Copy out the line that contains "rewrite Hsub. cbn" and the lines after it through the final one in the entries below, exactly, with no other lines.

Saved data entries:
* * * *
(** X11.  A bearer token from login is an activation token.  Whoever can
    log in as a user can activate that user's account with the token the
    login returned, at any moment the token is still good. *)
Theorem login_token_activates (form_data : OAuth2PasswordRequestForm)
    (db : Session) (now now' : datetime) (t : Token) :
  login_for_access_token form_data db now = Return t ->
  now' < (timegm now + 30 * 60) * microseconds_per_second ->
  exists user,
    get_user db (PyStr (form_username form_data)) = Return (Some user)
    /\ account_activation (access_token t) db now'
       = (Return {| isSuccessful := true;
                    message := "Account activated successfully";
                    data := [] |},
          db_set_activated_commit user db)
    /\ get_user (db_set_activated_commit user db) (PyStr (form_username form_data))
       = Return (Some (with_activated true user))
    /\ activated (with_activated true user) = true.
Proof.
  intros Hlogin Hnow'.
  destruct (login_token _ _ _ _ Hlogin) as (user & Hget & _ & _ & Hwin).
  exists user. cbn [get_user]. rewrite Hget.
  split; [reflexivity |]. split; [| split; [| reflexivity]].
  - rewrite account_activation_cases, Hwin.
    destruct (Z.leb_spec ((timegm now + 30 * 60) * microseconds_per_second) now');
      [lia | reflexivity].
  - rewrite select_after_activation, Hget. simpl. now rewrite Z.eqb_refl.
Qed.

End ReachableFacts.


(* ===================================================================== *)
(** * What the transport answers *)
(* ===================================================================== *)

Section StatusFacts.
Context {algorithms_registry : jwt.Algorithms} {pwd_context : CryptContext}.




End StatusFacts.
(* ===================================================================== *)
(** * Hexadecimal strings keep the bytes *)
(* ===================================================================== *)

Lemma map_eq_pointwise {A B : Type} (f g : A -> B) (l : list A) :
  (forall a, In a l -> f a = g a) <-> List.map f l = List.map g l.
Proof.
  induction l as [| x l IH]; simpl.
  - split; [reflexivity | intros _ a []].
  - split.
    + intros H. f_equal; [apply H; now left |].
      apply IH. intros a Ha. apply H. now right.
    + intros [= Hx Hl] a [<- | Ha]; [assumption | now apply (proj2 IH Hl)].
Qed.

Lemma unhex_byte (b : byte) :
  Byte.of_N (16 * unhex_digit (hex_digit (Byte.to_N b / 16))
             + unhex_digit (hex_digit (Byte.to_N b mod 16)))%N = Some b
  /\ Byte.of_N (16 * unhex_digit (ascii_upper (hex_digit (Byte.to_N b / 16)))
                + unhex_digit (ascii_upper (hex_digit (Byte.to_N b mod 16))))%N
     = Some b.
Proof. destruct b; split; vm_compute; reflexivity. Qed.

Lemma unhexlify_hexlify (bs : list byte) : unhexlify (hexlify bs) = bs.
Proof.
  induction bs as [| b rest IH]; [reflexivity |].
  cbn [hexlify unhexlify]. rewrite (proj1 (unhex_byte b)). now rewrite IH.
Qed.

Lemma unhexlify_upper_hexlify (bs : list byte) : unhexlify (upper (hexlify bs)) = bs.
Proof.
  induction bs as [| b rest IH]; [reflexivity |].
  cbn [hexlify upper unhexlify]. rewrite (proj2 (unhex_byte b)). now rewrite IH.
Qed.

(** X13.  The generated strings keep every random byte.  Reading
    [generate_random_hex(n)] back from hexadecimal gives the [n] bytes that
    were drawn, and likewise the 7 bytes of [generate_client_id()] in spite
    of the change of case; so two draws give the same string only if they
    drew the same bytes.  Each draw leaves the tape at the first byte it did
    not use. *)
Theorem generated_strings_keep_the_bytes (n : nat) (tape tape' : entropy) :
  unhexlify (fst (generate_random_hex n tape)) = List.map tape (seq 0 n)
  /\ unhexlify (fst (generate_client_id tape)) = List.map tape (seq 0 7)
  /\ (fst (generate_random_hex n tape) = fst (generate_random_hex n tape') ->
      forall i, (i < n)%nat -> tape i = tape' i)
  /\ (fst (generate_client_id tape) = fst (generate_client_id tape') ->
      forall i, (i < 7)%nat -> tape i = tape' i)
  /\ (forall i, snd (generate_random_hex n tape) i = tape (n + i)%nat)
  /\ (forall i, snd (generate_client_id tape) i = tape (7 + i)%nat).
Proof.
  assert (Hhex : forall m t,
             unhexlify (fst (generate_random_hex m t)) = List.map t (seq 0 m))
    by (intros m t; apply unhexlify_hexlify).
  assert (Hcid : forall t,
             unhexlify (fst (generate_client_id t)) = List.map t (seq 0 7))
    by (intros t; apply (unhexlify_upper_hexlify (List.map t (seq 0 7)))).
  assert (Hsame : forall m, List.map tape (seq 0 m) = List.map tape' (seq 0 m) ->
                            forall i, (i < m)%nat -> tape i = tape' i).
  { intros m Hmap i Hi.
    apply (proj2 (map_eq_pointwise tape tape' (seq 0 m)) Hmap).
    apply in_seq. lia. }
  split; [apply Hhex |]. split; [apply Hcid |]. split; [| split; [| split]].
  - intros Heq. apply Hsame. rewrite <- !Hhex. now rewrite Heq.
  - intros Heq. apply Hsame. rewrite <- !Hcid. now rewrite Heq.
  - reflexivity.
  - reflexivity.
Qed.


(* ===================================================================== *)
(** * Tokens made outside the service *)
(* ===================================================================== *)

Section MintedTokenFacts.
Context {algorithms_registry : jwt.Algorithms}.


(** X15.  The secret key is enough.  A token that names a user of the
    table under [sub], with an HS256 header and the tag that user's secret
    key gives, is accepted without any login having taken place exactly
    when its claims pass the library's validation: an [exp] still ahead,
    no [nbf] or [iat] in the future, every time claim a number, no
    audience, a [jti] that is a string.  When the claim set is nothing but
    the [sub] and at most an integer [exp], that is until the [exp] when it
    carries one, and at every reading of the clock when it carries none. *)
Theorem token_minted_with_secret_key (db : Session) (u : UserModel)
    (type : string) (c : jwt.claims) (now : datetime) :
  get_user db (PyStr (username u)) = Return (Some u) ->
  jwt.sub c = Some (PyStr (username u)) ->
  let h := {| jwt.alg := ALGORITHM; jwt.typ := type |} in
  let t := jwt.compact {| jwt.protected := h; jwt.payload := c;
                          jwt.signature :=
                            jwt.hmac_sign ALGORITHM (secret_key u) (h, c) |} in
  (get_current_user t db now = Return u <-> claims_valid c now = true)
  /\ (forall expiry,
        c = sub_and_exp (PyStr (username u)) expiry ->
        get_current_user t db now
        = match expiry with
          | Some e => if e * microseconds_per_second <=? now
                      then Raise credentials_exception else Return u
          | None => Return u
          end).
Proof.
  intros Hget Hsub h t. cbn [get_user] in Hget. injection Hget as Hget.
  assert (Hparse : verified_parse (secret_key u)
            {| jwt.protected := h; jwt.payload := c;
               jwt.signature := jwt.hmac_sign ALGORITHM (secret_key u) (h, c) |} now
          = claims_valid c now).
  { unfold verified_parse, signed_by.
    cbn [jwt.protected jwt.payload jwt.signature].
    replace (jwt.alg h) with ALGORITHM by reflexivity.
    now rewrite !String.eqb_refl. }
  assert (Hcases : get_current_user t db now
            = if claims_valid c now then Return u
              else match verified_parse_escape (secret_key u)
                           {| jwt.protected := h; jwt.payload := c;
                              jwt.signature :=
                                jwt.hmac_sign ALGORITHM (secret_key u) (h, c) |} now
                   with
                   | Some e => Raise e
                   | None => Raise credentials_exception
                   end).
  { unfold t. rewrite get_current_user_cases. cbn [jwt.payload].
    rewrite Hsub. cbn [get_user]. now rewrite Hget, Hparse. }
  split.
  - rewrite Hcases.
    destruct (claims_valid c now); [tauto |].
    split; [| discriminate].
    destruct (verified_parse_escape _ _ _); discriminate.
  - intros expiry ->. rewrite Hcases.
    rewrite verified_parse_escape_readable
      by (destruct expiry; reflexivity).
    rewrite sub_and_exp_valid. unfold expired.
    cbn [sub_and_exp jwt.exp]. destruct expiry as [e |]; [| reflexivity].
    cbn [option_map]. now destruct (_ <=? _).
Qed.

End MintedTokenFacts.

(* ===================================================================== *)
(** * Routes and sequences on concrete inputs *)
(* ===================================================================== *)

Section ScenarioRoutes.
* * * *
_Task answer_.
    rewrite Hsub. cbn [get_user]. now rewrite Hget, Hparse. }
  split.
  - rewrite Hcases.
    destruct (claims_valid c now); [tauto |].
    split; [| discriminate].
    destruct (verified_parse_escape _ _ _); discriminate.
  - intros expiry ->. rewrite Hcases.
    rewrite verified_parse_escape_readable
      by (destruct expiry; reflexivity).
    rewrite sub_and_exp_valid. unfold expired.
    cbn [sub_and_exp jwt.exp]. destruct expiry as [e |]; [| reflexivity].
    cbn [option_map]. now destruct (_ <=? _).
Qed.

End MintedTokenFacts.

(* ===================================================================== *)
(** * Routes and sequences on concrete inputs *)
(* ===================================================================== *)

Section ScenarioRoutes.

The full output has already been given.